[Opening EXTRACTED DATA section]
Lemma split_down_ok X ord d s F L a :
  pinv X s F ((a, ord + d)%nat :: L) -> a ∈ X ->
  exists F', pinv X (split_down s a ord d) F' ((a, ord) :: L) /\
    frame L s (split_down s a ord d) /\
    (forall x, managed F' ((a, ord) :: L) x <-> managed F ((a, ord + d)%nat :: L) x) /\
    total_pages (split_down s a ord d) = total_pages s.
Proof.
  revert s F. induction d as [|d IH]; intros s F Hp HX.
  - rewrite Nat.add_0_r in *. exists F. split_and!; try done.
  - replace (ord + S d)%nat with (S (ord + d)) in * by lia.
    set (k := (ord + d)%nat) in *. simpl.
    assert (Hal : aligned a (S k)).
    { apply (g_wf _ _ (pi_geom _ _ _ _ Hp) (a, S k)). right. set_solver. }
    fold k. rewrite buddy_low by done.
    apply split_ok in Hp. rewrite (Permutation_swap (a + bsize k, k) (a, k)) in Hp.
    assert (Hk : (k <= MAX_ORDER)%nat).
    { apply (g_wf _ _ (pi_geom _ _ _ _ Hp) (a, k)). right. set_solver. }
    destruct (push_ok _ X _ _ _ _ _ Hp) as [Hp' Hfr]; [set_solver|].
    destruct (IH _ _ Hp' HX) as (F' & HF & Hfr' & Hman & Htot).
    exists F'. split_and!.
    + done.
    + eapply frame_trans; [|done]. eapply frame_sub; [|done]. set_solver.
    + intros x. rewrite Hman. rewrite <- (managed_move F _ _ _ _ (adds_push F _ _ Hk)).
      rewrite (Permutation_swap (a, k) (a + bsize k, k)). apply managed_halves.
    + done.
Qed.
Lemma held_page s A p : held s A -> (p, 0%nat) ∈ A -> page_ok (dmap s) p.
Proof.
  intros Hh Hp. destruct (held_wf s A _ Hh Hp) as (H1 & H2 & H3 & H4). cbn [fst snd] in *.
  rewrite PhysInv.bsize_0 in *. unfold page_ok. change PHYS_LIMIT with 61572651155456 in *.
  change PAGE_SIZE with 4096 in *. split_and!; try done; lia.
Qed.

Lemma ent_addr_eq s A p i : held s A -> (p, 0%nat) ∈ A -> ent_addr s p i = dmap s + p + 8 * i.
Proof.
  intros Hh Hp. destruct (held_page s A p Hh Hp) as (H1 & _ & H3 & H4). unfold ent_addr, p2v.
  change PAGE_SIZE with 4096 in *. rewrite u64_small by lia. lia.
Qed.

Lemma word_ent s A p i : held s A -> (p, 0%nat) ∈ A -> 0 <= i < 512 ->
  word_of (dmap s) (p, 0%nat) (ent_addr s p i).
Proof.
  intros Hh Hp Hi. rewrite (ent_addr_eq s A) by done. unfold word_of, in_block, PhysInv.in_block. cbn [fst snd].
  rewrite PhysInv.bsize_0. change PAGE_SIZE with 4096. lia.
Qed.

Lemma set_ent_held s A p i e : held s A -> (p, 0%nat) ∈ A -> 0 <= i < 512 -> held (set_ent s p i e) A.
Proof. intros. eapply held_st; [done|done|]. by eapply word_ent. Qed.

Lemma ent_set s A p i e q j : held s A -> (p, 0%nat) ∈ A -> (q, 0%nat) ∈ A -> 0 <= i < 512 -> 0 <= j < 512 ->
  ent (set_ent s p i e) q j = if decide (q = p /\ j = i) then e else ent s q j.
Proof.
  intros Hh Hp Hq Hi Hj. unfold ent, set_ent. 
  assert (E : ent_addr (st s (ent_addr s p i) e) q j = ent_addr s q j)
    by (unfold ent_addr, p2v; by rewrite dmap_st).
  rewrite E, ld_st. rewrite !(ent_addr_eq s A) by done.
  destruct (decide (q = p)) as [->|Hne].
  - destruct (decide (j = i)) as [->|]; [by rewrite !decide_True|rewrite !decide_False; [done|tauto|lia]].
  - rewrite !decide_False; [done|tauto|]. intros Ea.
    assert (X : (q, 0%nat) = (p, 0%nat)); [|congruence].
    apply (held_disj s A _ _ (q + 8 * j) Hh); [done|done| |];
      unfold PhysInv.in_block; cbn [fst snd]; rewrite PhysInv.bsize_0; change PAGE_SIZE with 4096; lia.
Qed.

(** ** Zeroing a page *)

Lemma zero_words_ok n : forall s A b a, held s A -> b ∈ A ->
  (forall k, 0 <= k < Z.of_nat n -> word_of (dmap s) b (a + 8 * k)) ->
  held (zero_words s a n) A /\ dmap (zero_words s a n) = dmap s /\
  (forall k, 0 <= k < Z.of_nat n -> ld (zero_words s a n) (a + 8 * k) = 0) /\
  (forall w, (forall k, 0 <= k < Z.of_nat n -> w <> a + 8 * k) -> ld (zero_words s a n) w = ld s w).
Proof.
  induction n as [|n IH]; intros s A b a Hh Hb Hw; cbn [zero_words].
  { split_and!; try done. intros; lia. }
  assert (H0 : word_of (dmap s) b a) by (replace a with (a + 8 * 0) by lia; apply Hw; lia).
  destruct (IH (st s a 0) A b (a + 8)) as (I1 & I2 & I3 & I4).
  { by eapply held_st. } { done. }
  { intros k Hk. rewrite dmap_st. replace (a + 8 + 8 * k) with (a + 8 * (k + 1)) by lia. apply Hw. lia. }
  rewrite dmap_st in I2. split_and!; [done|done| |].
  - intros k Hk. destruct (decide (k = 0)) as [->|].
    + rewrite I4 by (intros; lia). rewrite ld_st, decide_True by lia. done.
    + replace (a + 8 * k) with (a + 8 + 8 * (k - 1)) by lia. apply I3. lia.
  - intros w Hne. rewrite I4.
    + rewrite ld_st, decide_False; [done|]. specialize (Hne 0). lia.
    + intros k Hk. specialize (Hne (k + 1)). lia.
Qed.

Lemma zero_page_ok s A p : held s A -> (p, 0%nat) ∈ A ->
  held (zero_page s p) A /\ dmap (zero_page s p) = dmap s /\
  (forall i, 0 <= i < 512 -> ent (zero_page s p) p i = 0) /\
  (forall b w, b ∈ A -> b <> (p, 0%nat) -> word_of (dmap s) b w -> ld (zero_page s p) w = ld s w).
Proof.
  intros Hh Hp.
  assert (Hwd : forall k, 0 <= k < Z.of_nat 512 -> word_of (dmap s) (p, 0%nat) (p2v s p + 8 * k)).
  { intros k Hk. apply (word_ent s A p k Hh Hp). lia. }
  destruct (zero_words_ok 512 s A (p, 0%nat) (p2v s p) Hh Hp Hwd) as (I1 & I2 & I3 & I4).
  fold (zero_page s p) in *. split_and!; [done|done| |].
  - intros i Hi. unfold ent, ent_addr, p2v. rewrite I2. apply I3. lia.
  - intros b w Hb Hne Hw. apply I4. intros k Hk ->. apply Hne.
    apply (held_disj s A _ _ (p2v s p + 8 * k - dmap s) Hh); [done|done|apply Hw|apply Hwd, Hk].
Qed.

(** Words of a page seen as entries. *)
Lemma ent_frame s s' A p : held s A -> (p, 0%nat) ∈ A -> dmap s' = dmap s ->
  (forall w, word_of (dmap s) (p, 0%nat) w -> ld s' w = ld s w) ->
  forall i, 0 <= i < 512 -> ent s' p i = ent s p i.
Proof.
  intros Hh Hp Hd Hf i Hi. unfold ent. assert (E : ent_addr s' p i = ent_addr s p i)
    by (unfold ent_addr, p2v; by rewrite Hd).
  rewrite E. apply Hf. by eapply word_ent.
Qed.

(** ** Ownership of a tree of tables *)

(** A domain of paths: closed under prefixes, at most four levels deep. *)
Record domain (D : list Z -> Prop) : Prop := {
  d_nil : D [];
  d_prefix : forall pi i, D (pi ++ [i]) -> D pi;
  d_idx : forall pi i, D (pi ++ [i]) -> 0 <= i < 512;
  d_len : forall pi, D pi -> (length pi <= 4)%nat }.

Record owns (D : list Z -> Prop) s (r : Z) A : Prop := {
  ow_held : forall pi p, D pi -> walk s r pi = Some p -> (p, 0%nat) ∈ A;
  ow_inj : forall pi rho p, D pi -> D rho -> walk s r pi = Some p -> walk s r rho = Some p -> pi = rho;
  (* in a page directory, the large-page entries are those outside the domain *)
  ow_pd : forall pi t i, D pi -> length pi = 2%nat -> walk s r pi = Some t -> 0 <= i < 512 ->
    has_flag (ent s t i) PTE_PRESENT = true -> has_flag (ent s t i) PTE_PS = false <-> D (pi ++ [i]) }.

Lemma prefix_snoc_cases {X} (pi rho : list X) i j : pi ++ [i] `prefix_of` rho ++ [j] ->
  pi ++ [i] `prefix_of` rho \/ (pi = rho /\ i = j).
Proof.
  intros [k E]. destruct k as [|x k] using rev_ind.
  - rewrite app_nil_r in E. apply app_inj_tail in E as [-> ->]. by right.
  - rewrite app_assoc in E. apply app_inj_tail in E as [-> ->]. left. by exists k.
Qed.

(** Walks when the tables read on the way have kept their entries, except
    entry [i] of the table [t] at path [pi]. *)
Lemma walk_change D s s' r A pi t i : domain D -> owns D s r A -> D (pi ++ [i]) -> walk s r pi = Some t ->
  (forall q j, (q, 0%nat) ∈ A -> 0 <= j < 512 -> (q <> t \/ j <> i) -> child s' q j = child s q j) ->
  forall rho, D rho -> ~ (pi ++ [i] `prefix_of` rho) -> walk s' r rho = walk s r rho.
Proof.
  intros HD HO' Hpi Ht Hch rho. induction rho as [|j rho IH] using rev_ind; intros Hr Hnp; [done|].
  pose proof (d_prefix _ HD _ _ Hr) as Hr'. rewrite !walk_app. rewrite IH; [|done|].
  2: { intros Hp. apply Hnp. by apply prefix_app_r. }
  destruct (walk s r rho) as [q|] eqn:Eq; [|done]. cbn [walk].
  rewrite Hch; [done|by eapply ow_held|by eapply d_idx|].
  destruct (decide (q = t)) as [->|]; [|by left]. right. intros ->. apply Hnp.
  assert (rho = pi) as ->; [|done]. eapply (ow_inj D s r A); [done|done|by eapply d_prefix|done|done].
Qed.
Lemma insert_middle p p0 m l1 cur l2 pv nr d : NoDup (l1 ++ cur :: l2) -> nr ∉ l1 ++ cur :: l2 ->
  dseg p None (head m) (l1 ++ cur :: l2) pv None ->
  (forall i, i <> nr -> reg p0 i = reg p i) -> g_region_next p0 = S (g_region_next p) ->
  data (reg p0 nr) = d ->
  let p1 := set_reg p0 nr (set_next (reg p0 nr) (next (reg p0 cur))) in
  let p2 := set_reg p1 nr (set_prev (reg p1 nr) (Some cur)) in
  let p3 := match next (reg p2 cur) with Some n => set_reg p2 n (set_prev (reg p2 n) (Some nr)) | None => p2 end in
  let p4 := set_reg p3 cur (set_next (reg p3 cur) (Some nr)) in
  linked p p4 m (set_count m (u32 (region_count m + 1))) (l1 ++ [cur]) l2 nr d.
Proof.
  intros Hnd Hnr Hd H0 Hnx Hdat p1 p2 p3 p4.
  replace (l1 ++ cur :: l2) with ((l1 ++ [cur]) ++ l2) in * by (by rewrite <- app_assoc).
  apply list.NoDup_app in Hnd as (Hnd1 & Hdis & Hnd2). pose proof Hnd1 as (_ & Hc1 & _)%list.NoDup_app.
  assert (Hcur : cur ∈ l1 ++ [cur]) by (apply elem_of_app; right; by apply list_elem_of_singleton).
  assert (Hcnr : cur <> nr) by (intros ->; apply Hnr, elem_of_app; by left).
  assert (Hcl1 : cur ∉ l1) by (intros Hin; apply (Hc1 cur Hin); by apply list_elem_of_singleton).
  assert (D2 : forall i, i <> nr -> reg p2 i = reg p i).
  { intros i Hi. unfold p2, p1. by rewrite !reg_set_ne, H0. }
  assert (E2 : reg p2 nr = mkRegion (base (reg p0 nr)) (size (reg p0 nr)) (prot (reg p0 nr)) (kind (reg p0 nr))
    (fd (reg p0 nr)) (Some cur) (next (reg p cur))).
  { unfold p2, p1. rewrite reg_set_eq, reg_set_eq, (H0 cur) by done. done. }
  apply dseg_app in Hd as (pv1 & h1 & Hs1 & Hs2).
  destruct (dseg_last _ _ _ _ _ _ _ Hs1) as [-> Hnext].
  assert (Hs1' : dseg p2 None (head m) (l1 ++ [cur]) (Some cur) h1).
  { eapply dseg_frame; [|done]. intros i Hi. apply D2. intros ->. apply Hnr, elem_of_app. by left. }
  assert (Hs2' : dseg p2 (Some cur) h1 l2 pv None).
  { eapply dseg_frame; [|done]. intros i Hi. apply D2. intros ->. apply Hnr, elem_of_app. by right. }
  assert (Hn2 : next (reg p2 cur) = h1) by (by rewrite D2).
  assert (H3 : (exists pv3, dseg p3 (Some nr) h1 l2 pv3 None) /\ (forall i, i ∉ l2 -> reg p3 i = reg p2 i) /\
    (forall i, data (reg p3 i) = data (reg p2 i)) /\ g_region_next p3 = g_region_next p0).
  { unfold p3. rewrite Hn2. destruct l2 as [|n l2].
    - destruct Hs2' as [_ ->]. split_and!; try done. by exists (Some nr).
    - assert (Hh1 : h1 = Some n) by (by destruct Hs2'). rewrite Hh1 in *. apply list.NoDup_cons in Hnd2 as [Hn _].
      split_and!; [|intros i Hi; apply reg_set_ne; set_solver| |done].
      + exists pv. exact (dseg_set_first p2 (Some cur) (Some n) n l2 pv None (Some nr) Hn Hs2').
      + intros i. rewrite reg_set. case_decide; [by subst|done]. }
  destruct H3 as ((pv3 & Hs3) & F3 & D3 & N3).
  assert (Hcl2 : cur ∉ l2) by (intros Hin; by apply (Hdis cur)).
  assert (Hnl2 : nr ∉ l2) by (intros Hin; apply Hnr, elem_of_app; by right).
  split_and!; try done.
  - exists pv3. rewrite dseg_app. exists (Some cur), (Some nr). split.
    + apply (dseg_set_last p3 None _ l1 cur (Some cur) h1 (Some nr) Hcl1).
      eapply dseg_frame; [|exact Hs1']. intros i Hi. apply F3. intros Hin. by apply (Hdis i).
    + cbn [dseg]. assert (E4 : reg p4 nr = reg p2 nr) by (unfold p4; rewrite reg_set_ne, F3; done).
      rewrite E4, E2. cbn [prev next]. rewrite Hnext. split; [done|]. split; [done|].
      eapply dseg_frame; [|exact Hs3]. intros i Hi. apply reg_set_ne. by intros ->.
  - unfold p4. by rewrite <- Hnx, <- N3.
  - unfold p4. rewrite reg_set_ne, D3, E2 by done. by rewrite <- Hdat.
  - intros i Hi. unfold p4. rewrite reg_set. case_decide; [subst i; rewrite data_set_next|]; by rewrite D3, D2.
  - intros i Hi Hin. rewrite <- app_assoc in Hi. unfold p4. rewrite reg_set_ne, F3, D2; [done|done|set_solver|set_solver].
Qed.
[Closing EXTRACTED DATA section]
• [EXERCISE AIM]
Exactly as written, please reproduce the lines from the first line of the data to the line containing "- rewrite Nat.add_0_r", inclusive, and nothing else.

• [ANSWER]
Lemma split_down_ok X ord d s F L a :
  pinv X s F ((a, ord + d)%nat :: L) -> a ∈ X ->
  exists F', pinv X (split_down s a ord d) F' ((a, ord) :: L) /\
    frame L s (split_down s a ord d) /\
    (forall x, managed F' ((a, ord) :: L) x <-> managed F ((a, ord + d)%nat :: L) x) /\
    total_pages (split_down s a ord d) = total_pages s.
Proof.
  revert s F. induction d as [|d IH]; intros s F Hp HX.
  - rewrite Nat.add_0_r in *. exists F. split_and!; try done.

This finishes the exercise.